Those are very nice links, thx.

Helped me very much.

EDIT: LOOL Jessica Alba. You seem to be in love.

EDIT2: Did not help at all. 


COuld somebodey please give some high res wallpapers of beautiful planted tank and iwagumis n stuff?


----------



## fshfanatic (Apr 20, 2006)

Have you even tried google? You might be surprised at what you find.


----------



## Complexity (Jan 30, 2008)

Maybe you can find something useful here:

http://www.adana-th.com/gallery.htm


----------



## starsunmoon (Apr 5, 2008)

well I found what I found, atleast I actually tried to help you ! . find them on your own I guess, sorry I was no help .. edit 2, wasted my time trying to be nice... LOL<


----------



## mistergreen (Dec 9, 2006)

none that I know of. These images are not hi-res
http://www.adana-usa.com/index.php?main_page=afa_portfolio


----------



## deMastro (Mar 18, 2008)

Nice pics.THX.

But no high res :icon_neut .


----------



## mistergreen (Dec 9, 2006)

i got a crazy thought... look in flickr.com
http://www.flickr.com/photos/ghostchild/451617919/sizes/o/
I don't think they're official ADA tanks but close enough.


----------



## octopus44 (Apr 23, 2007)

deMastro said:


> EDIT2: Did not help at all.
> 
> COuld somebodey please give some high res wallpapers of beautiful planted tank and iwagumis n stuff?

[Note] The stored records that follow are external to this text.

(** * hypr-bench: the netblast orchestrator of [cmd/root.go]

    A shallow embedding of [runNetblastTests] and [calculateDistance]
    (cmd/root.go) and the properties the specification states about
    them.

    Conventions of the embedding.
    - A Go [float64] that the program reads, compares or combines with
      [+ - * /] is a rational number ([Q]); NaN and the infinities are
      outside the model.  [calculateDistance], which needs [math.Sin],
      [math.Cos], [math.Sqrt] and [math.Atan2], is embedded over the
      real numbers ([R]).
    - A Go [int] is a [Z]; a Go [string] is a [string].
    - A Go [error] is an [option string]: [None] is [nil].
    - Calls that leave the program ([strconv.ParseFloat],
      [json.Unmarshal], [exec.Command]) are parameters of the model.
    - [sort.Slice] is the insertion sort that the sort package of the
      Go release of the Dockerfile (1.22) runs on a slice of at most
      12 elements; the slice of results has at most 5. *)

From Stdlib Require Import ZArith QArith Qminmax Reals Psatz.
From Stdlib Require Import List String Ascii Permutation Sorted.
From Stdlib Require Import DecimalString.
From stdpp Require Import gmap strings list sorting.

Import ListNotations.
Local Open Scope string_scope.
Local Open Scope Z_scope.

(** ** Go library functions used by the program *)

Definition error := option string.

Definition isNil (err : error) : bool :=
  match err with None => true | Some _ => false end.

(** [strings.Contains s substr]. *)
Fixpoint Contains (s substr : string) : bool :=
  String.prefix substr s ||
  match s with
  | EmptyString => false
  | String _ s' => Contains s' substr
  end.

(** The loop of [strings.Split] for a separator that is not empty:
    [skip] counts the bytes of a separator still to be passed over and
    [cur] is the piece being read. *)
Fixpoint splitLoop (sep : string) (skip : nat) (cur s : string) : list string :=
  match s with
  | EmptyString => [cur]
  | String c s' =>
      match skip with
      | S k => splitLoop sep k cur s'
      | O =>
          if String.prefix sep s
          then cur :: splitLoop sep (Nat.pred (String.length sep)) "" s'
          else splitLoop sep O (cur ++ String c "") s'
      end
  end.

(** [strings.Split s sep], [sep] not empty (the program passes ",",
    " ", "x" and "-"). *)
Definition Split (s sep : string) : list string := splitLoop sep O "" s.

(** [strings.TrimPrefix s prefix]. *)
Fixpoint dropBytes (n : nat) (s : string) : string :=
  match n, s with
  | S k, String _ s' => dropBytes k s'
  | _, _ => s
  end.

Definition TrimPrefix (s prefix : string) : string :=
  if String.prefix prefix s then dropBytes (String.length prefix) s else s.

(** [strconv.Atoi]: an optional sign and at least one decimal digit;
    a value outside of 64 bits is an error, returned with the nearest
    64-bit value. *)
Definition digitValue (c : ascii) : option Z :=
  let n := Z.of_nat (nat_of_ascii c) in
  if (48 <=? n) && (n <=? 57) then Some (n - 48) else None.

Fixpoint readDigits (acc : Z) (s : string) : option Z :=
  match s with
  | EmptyString => Some acc
  | String c s' =>
      match digitValue c with
      | Some d => readDigits (10 * acc + d) s'
      | None => None
      end
  end.

Definition readNat (s : string) : option Z :=
  match s with
  | EmptyString => None
  | _ => readDigits 0 s
  end.

Definition Atoi (s : string) : Z * error :=
  let signed :=
    match s with
    | String "-"%char s' => option_map Z.opp (readNat s')
    | String "+"%char s' => readNat s'
    | _ => readNat s
    end in
  match signed with
  | Some n =>
      if (- 2 ^ 63 <=? n) && (n <? 2 ^ 63) then (n, None)
      else (if n <? 0 then - 2 ^ 63 else 2 ^ 63 - 1, Some "value out of range")
  | None => (0, Some "invalid syntax")
  end.

(** [fmt.Sprintf("%d", n)]. *)
Definition itoa (n : Z) : string := NilEmpty.string_of_int (Z.to_int n).

(** Comparison of two [float64] values. *)
Definition Qgtb (a b : Q) : bool := negb (Qle_bool a b).
Definition Qgeb (a b : Q) : bool := Qle_bool b a.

You are being demanding and asking people to find something for you and this is how you respond when they try and help you? 

Do you not realize that you have the same resources that everone you are asking for help from has (i.e. google)?


----------



## deMastro (Mar 18, 2008)

> You are being demanding and asking people to find something for you and this is how you respond when they try and help you?
> 
> Do you not realize that you have the same resources that everone you are asking for help from has (i.e. google)?


Yes but look at this crap.



> http://www.qokk.com/?cat=6
> 
> well not ADA but very nice !!!
> I am still looking..................this next link, is one of my favorite sites, maybye some smart pic and art people there can help more>?? but it is def worth a ck out !!! if you dont already have a account !!! I LOVE this site !! ck out the differnt artist !! I even have a page here, and I am in no way a true artist yet .. lol
> ...


There are some sites wich you cant find with google....


----------



## octopus44 (Apr 23, 2007)

deMastro said:


> Yes but look at this crap.


Great way to make yourself welcome here.


----------



## deMastro (Mar 18, 2008)

Man, what is your problem. 

He gave some links with wallpapers of Jessica Alba in sexy outfits. She may look good but it has nothing to do with ADA. And on this site i think everybody knows what i really was asking for.

I am sorry if i did hurt someones feelings. I did not want to do such thing.

regards. deMastro


----------